Jumat, 30 September 2011

Puisi Ignatius Dwiana Mulyanto

IGNATIUS DWIANA MULYANTO, berasal dari Yogyakarta dan pernah tinggal beberapa lama di Padang, di daerah Kuranji. Karyanya pernah diterbitkan dalam Antologi Sains Fiksi "Menanti Pahlawan Kembali" oleh Bisnis2030. Kuliah di Psikologi Universitas Sanata Dharma (USD) Yogyakarta. Sering mengikuti pelbagai workshop dan seminar dan katif dalam berorganisasi.
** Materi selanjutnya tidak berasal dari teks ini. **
(** * Clip_Generator: timestamp resolution and topic classification

    A shallow embedding of [youtube_clipper/core/clip_finder.py] and
    [youtube_clipper/core/topic_classifier.py], with the theorems that settle
    the properties stated about them.

    Conventions of the embedding.
    - A Python [str] is a list of characters; the character type is Rocq's
      [ascii], read as the code points U+0000..U+00FF.  Text with code points
      above U+00FF is outside the embedding.
    - A Python [float] is an IEEE 754 binary64 value ([spec_float] with
      precision 53 and maximal exponent 1024); every arithmetic operation
      rounds to nearest, ties to even, as CPython does.
    - [re] patterns are values of [Re.regex], run by a backtracking matcher
      with Python's priorities (leftmost start, greedy or lazy repetition,
      ordered alternation).
    - The chat-completion service is a state transformer on an abstract
      world; logging is a list of structured records carried with the world.
    - [config] is not part of the sources at hand: the values the code reads
      from it are parameters. *)

From Stdlib Require Import ZArith List Bool Ascii String Lia PeanoNat.
From Stdlib Require Import Floats.SpecFloat.
From Stdlib Require Import Reals Lra.
From Stdlib Require Import Sorting.Permutation Sorting.Sorted.
Import ListNotations.

Set Implicit Arguments.

(** ** Python floats *)

Module PyFloat.

Definition prec : Z := 53.
Definition emax : Z := 1024.

Definition float := spec_float.

Definition zero : float := S754_zero false.

Definition add : float -> float -> float := SFadd prec emax.
Definition sub : float -> float -> float := SFsub prec emax.
Definition mul : float -> float -> float := SFmul prec emax.
(** [x / y]; Python raises on a zero divisor, and no call site of the
    embedded code divides by zero. *)
Definition div : float -> float -> float := SFdiv prec emax.

(** Comparison, on the exact values: of two finite numbers of one sign the
    larger is the one with the larger [m * 2^e], whatever the
    representation. *)
Definition compare_magnitude (m1 : positive) (e1 : Z) (m2 : positive) (e2 : Z)
    : comparison :=
  let z := Z.min e1 e2 in
  (Zpos m1 * 2 ^ (e1 - z) ?= Zpos m2 * 2 ^ (e2 - z))%Z.

Definition compare (x y : float) : option comparison :=
  match x, y with
  | S754_nan, _ | _, S754_nan => None
  | S754_infinity s1, S754_infinity s2 =>
      Some (match s1, s2 with
            | true, true | false, false => Eq
            | true, false => Lt
            | false, true => Gt
            end)
  | S754_infinity s, _ => Some (if s then Lt else Gt)
  | _, S754_infinity s => Some (if s then Gt else Lt)
  | S754_finite s _ _, S754_zero _ => Some (if s then Lt else Gt)
  | S754_zero _, S754_finite s _ _ => Some (if s then Gt else Lt)
  | S754_zero _, S754_zero _ => Some Eq
  | S754_finite s1 m1 e1, S754_finite s2 m2 e2 =>
      Some (match s1, s2 with
            | true, false => Lt
            | false, true => Gt
            | false, false => compare_magnitude m1 e1 m2 e2
            | true, true => CompOpp (compare_magnitude m1 e1 m2 e2)
            end)
  end.

Definition eqb (x y : float) : bool :=
  match compare x y with Some Eq => true | _ => false end.
Definition ltb (x y : float) : bool :=
  match compare x y with Some Lt => true | _ => false end.
Definition leb (x y : float) : bool :=
  match compare x y with Some (Lt | Eq) => true | _ => false end.
Definition gtb (x y : float) : bool := ltb y x.
Definition neqb (x y : float) : bool := negb (eqb x y).

(** [bool(x)]: every float but the two zeros is truthy. *)
Definition truthy (x : float) : bool := neqb x zero.

(** The binary64 value nearest to [n / d] (ties to even): the value of an
    integer, of a quotient of integers and of a decimal literal. *)
Definition of_ratio (n : Z) (d : positive) : float :=
  let round (s : bool) (m : positive) :=
    let '(q, e, l) := SFdiv_core_binary prec emax (Zpos m) 0 (Zpos d) 0 in
    binary_round_aux prec emax s q e l in
  match n with
  | Z0 => zero
  | Zpos m => round false m
  | Zneg m => round true m
  end.

Definition of_Z (n : Z) : float := of_ratio n 1.

(** Python's [min(x, y)] on two arguments: [y] when [y < x], else [x]. *)
Definition min (x y : float) : float := if ltb y x then y else x.

End PyFloat.

Abbreviation float := PyFloat.float.

(** ** Python strings, on the code points U+0000..U+00FF *)

Definition str := list ascii.

Module PyStr.

Definition code (c : ascii) : N := N_of_ascii c.

Definition between (lo hi : N) (c : ascii) : bool :=
  ((lo <=? code c) && (code c <=? hi))%N.

(** [c.isdigit()] restricted to decimal digits, the class [[0-9]] and, below
    U+0100, the class [\d]. *)
Definition is_digit (c : ascii) : bool := between 48 57 c.

(** [c.isspace()], the class [\s]: tab to carriage return, the four
    separators U+001C..U+001F, space, NEL and no-break space. *)
Definition is_space (c : ascii) : bool :=
  between 9 13 c || between 28 32 c || (code c =? 133)%N || (code c =? 160)%N.

(** The class [\w]: underscore and the alphanumeric characters (letters,
    digits, the superscript digits and the vulgar fractions of Latin-1). *)
Definition is_word (c : ascii) : bool :=
  between 48 57 c || between 65 90 c || (code c =? 95)%N || between 97 122 c
  || (code c =? 170)%N || between 178 179 c || (code c =? 181)%N
  || between 185 186 c || between 188 190 c
  || between 192 214 c || between 216 246 c || between 248 255 c.

(** [c.lower()]: A-Z and the Latin-1 capitals U+00C0..U+00DE but the
    multiplication sign. *)
Definition lower_char (c : ascii) : ascii :=
  if between 65 90 c || (between 192 222 c && negb (code c =? 215)%N)
  then ascii_of_N (code c + 32) else c.

(** [c.upper()] where the result stays below U+0100: a-z and the Latin-1
    small letters U+00E0..U+00FE but the division sign.  The three
    characters whose capital lies elsewhere (sharp s, micro sign, y with
    diaeresis) are left as they are; no ASCII text is equal to their
    capitals. *)
Definition upper_char (c : ascii) : ascii :=
  if between 97 122 c || (between 224 254 c && negb (code c =? 247)%N)
  then ascii_of_N (code c - 32) else c.

Definition lower (s : str) : str := map lower_char s.
Definition upper (s : str) : str := map upper_char s.

Definition eqb (s t : str) : bool :=
  if list_eq_dec ascii_dec s t then true else false.

(** [s.startswith(p)] *)
Fixpoint starts_with (p s : str) : bool :=
  match p, s with
  | [], _ => true
  | a :: p', b :: s' => Ascii.eqb a b && starts_with p' s'
  | _ :: _, [] => false
  end.

(** [p in s] *)
Fixpoint contains (p s : str) : bool :=
  starts_with p s ||
  match s with
  | [] => false
  | _ :: s' => contains p s'
  end.

Fixpoint lstrip (s : str) : str :=
  match s with
  | c :: s' => if is_space c then lstrip s' else s
  | [] => []
  end.

(** [s.strip()] *)
Definition strip (s : str) : str := rev (lstrip (rev (lstrip s))).

(** [s.split(sep)] for a one-character separator: never the empty list. *)
Fixpoint split (sep : ascii) (s : str) : list str :=
  match s with
  | [] => [[]]
  | c :: s' =>
      if Ascii.eqb c sep then [] :: split sep s'
      else match split sep s' with
           | l :: ls => (c :: l) :: ls
           | [] => [[c]]
           end
  end.

(** [sep.join(parts)] *)
Fixpoint join (sep : str) (parts : list str) : str :=
  match parts with
  | [] => []
  | [p] => p
  | p :: ps => p ++ sep ++ join sep ps
  end.

(** [s[i:j]] for integers [i], [j] (negative ones count from the end) *)
Definition clamp (n : Z) (i : Z) : nat :=
  let i' := if (i <? 0)%Z then (i + n)%Z else i in
  Z.to_nat (Z.min n (Z.max 0 i')).

Definition slice (s : str) (i j : Z) : str :=
  let n := Z.of_nat (List.length s) in
  let a := clamp n i in
  let b := clamp n j in
  firstn (b - a) (skipn a s).

(** [s[i:]] and [s[:j]] *)
Definition slice_from (s : str) (i : Z) : str := skipn (clamp (Z.of_nat (List.length s)) i) s.
Definition slice_to (s : str) (j : Z) : str := firstn (clamp (Z.of_nat (List.length s)) j) s.

End PyStr.

Definition lit (s : string) : str := list_ascii_of_string s.

(** ** The [re] module: patterns and the backtracking matcher *)

Module Re.

Definition class := ascii -> bool.

(** The pattern constructs the sources use.  Repetition applies to a single
    character class only, which is all the patterns of the code need. *)
Inductive regex : Type :=
| Eps                              (* the empty pattern *)
| Chr (p : class)                  (* one character of a class, or a literal *)
| Seq (r1 r2 : regex)              (* r1 r2 *)
| Alt (r1 r2 : regex)              (* r1|r2, the left branch first *)
| Opt (r : regex)                  (* r? *)
| Star (p : class)                 (* p*, greedy *)
| Plus (p : class)                 (* p+, greedy *)
| PlusLazy (p : class)             (* p+?, lazy *)
| Group (n : nat) (r : regex)      (* the n-th capturing group *)
| Ahead (r : regex)                (* (?=r) *)
| Eos                              (* $ without MULTILINE *)
| WordB.                           (* \b *)

(** A position in the subject: the characters before it (nearest first),
    the characters after it, and the groups captured so far. *)
Record state : Type := State {
  before : str;
  rest : str;
  groups : list (nat * str)
}.

Definition cont := state -> option state.

Definition advance (c : ascii) (s' : str) (st : state) : state :=
  State (c :: before st) s' (groups st).

Fixpoint star (p : class) (k : cont) (b s : str) (g : list (nat * str)) : option state :=
  match s with
  | c :: s' =>
      if p c then
        match star p k (c :: b) s' g with
        | Some r => Some r
        | None => k (State b s g)
        end
      else k (State b s g)
  | [] => k (State b s g)
  end.

Fixpoint star_lazy (p : class) (k : cont) (b s : str) (g : list (nat * str)) : option state :=
  match k (State b s g) with
  | Some r => Some r
  | None =>
      match s with
      | c :: s' => if p c then star_lazy p k (c :: b) s' g else None
      | [] => None
      end
  end.

(** The text consumed between two positions of one subject. *)
Definition consumed (st st' : state) : str :=
  firstn (List.length (rest st) - List.length (rest st')) (rest st).

Definition word_boundary (st : state) : bool :=
  xorb (match before st with c :: _ => PyStr.is_word c | [] => false end)
       (match rest st with c :: _ => PyStr.is_word c | [] => false end).

Definition at_end (st : state) : bool :=
  match rest st with
  | [] => true
  | [c] => Ascii.eqb c "010"
  | _ => false
  end.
Pernah menjadi Staf Advokasi Badan Eksekutif Mahasiswa Universitas Sanata Dharma (BEM USD) Yogyakarta, Ketua Presidium PMKRI Santo Thomas Aquinas Cabang Yogyakarta, dan Koordinator PMKRI Komda II Regio DIY-Jateng.
Semasa di kampus, menjadi kontributor di Natas, majalah pers mahasiswa Universitas Sanata Dharma. Kemudian menjadi kontributor Praba, majalah Katolik lokal Yogyakarta, dan cerpenis untuk majalah Hidup, majalah Katolik nasional.

PADUAN SUARA KATA DAN NADA

Ke Padang aku berderap.
Berhambur dari tanah ke lain tanah
mengukir kenangan jadi sejarah.

Lebih baik aku tuliskan daripada sekedar lisan,
waktu demi waktu yang aku lewatkan
supaya di pikiranku tercengkeram kenangan.

Aku coba tidak mengalah
pada karat usia yang menggerogotiku.
Aku coba terus mengingat
waktu yang aku lewatkan tempo dulu.

Tempo dulu  adalah kilasan ingatan,
waktu bergulir di sebuah wilayah
yang disebut-sebut dengan Swarnadwipa
dan aku pernah tinggal di salah satu bagiannya.

Di pesisir baratnya aku menggulati waktu
untuk mengunjungi kekasih hatiku.


Kekasih hatiku adalah buah hatiku,
dengan dukalaranya yang membuatku pilu
sehingga ke Padang memaksaku.

Dukalara kekasih hatiku adalah waktu.
Dukalara kekasih hatiku adalah sejarah
yang telah menikam jantung hatiku.

Biarlah ini aku lontarkan menjadi cerita
yang aku kidungkan dalam nyanyian
di keramaian kota hingga lorong gelapnya.
Biarlah aku gemakan walau tenggelam
dalam debur ganas ombak tsunami.

Biarlah aku bercerita pada para pekerja,
biarlah aku berbagi rasa dengan korban bencana,
biarlah aku menyapa yang kaum papa,
biarlah kata jadi porak-poranda,
asal bukan tersayatnya hati anak manusia.

Dari Padang aku berderap,
mengantongi banyak cerita
dan memuntahkan segala isi kepala.
Di sana aku menyemai cinta,
menyembuhkan setumpuk luka
dan mencoba bagikan setangkup asa.

Aku rangkaikan ini semua dalam jalinan kata.
Jalinan kata akhirnya jadi cerita
diramu dengan keindahan nada
sehingga jadilah musik merdu berirama
dilantunkan dalam gamat yang bergelora.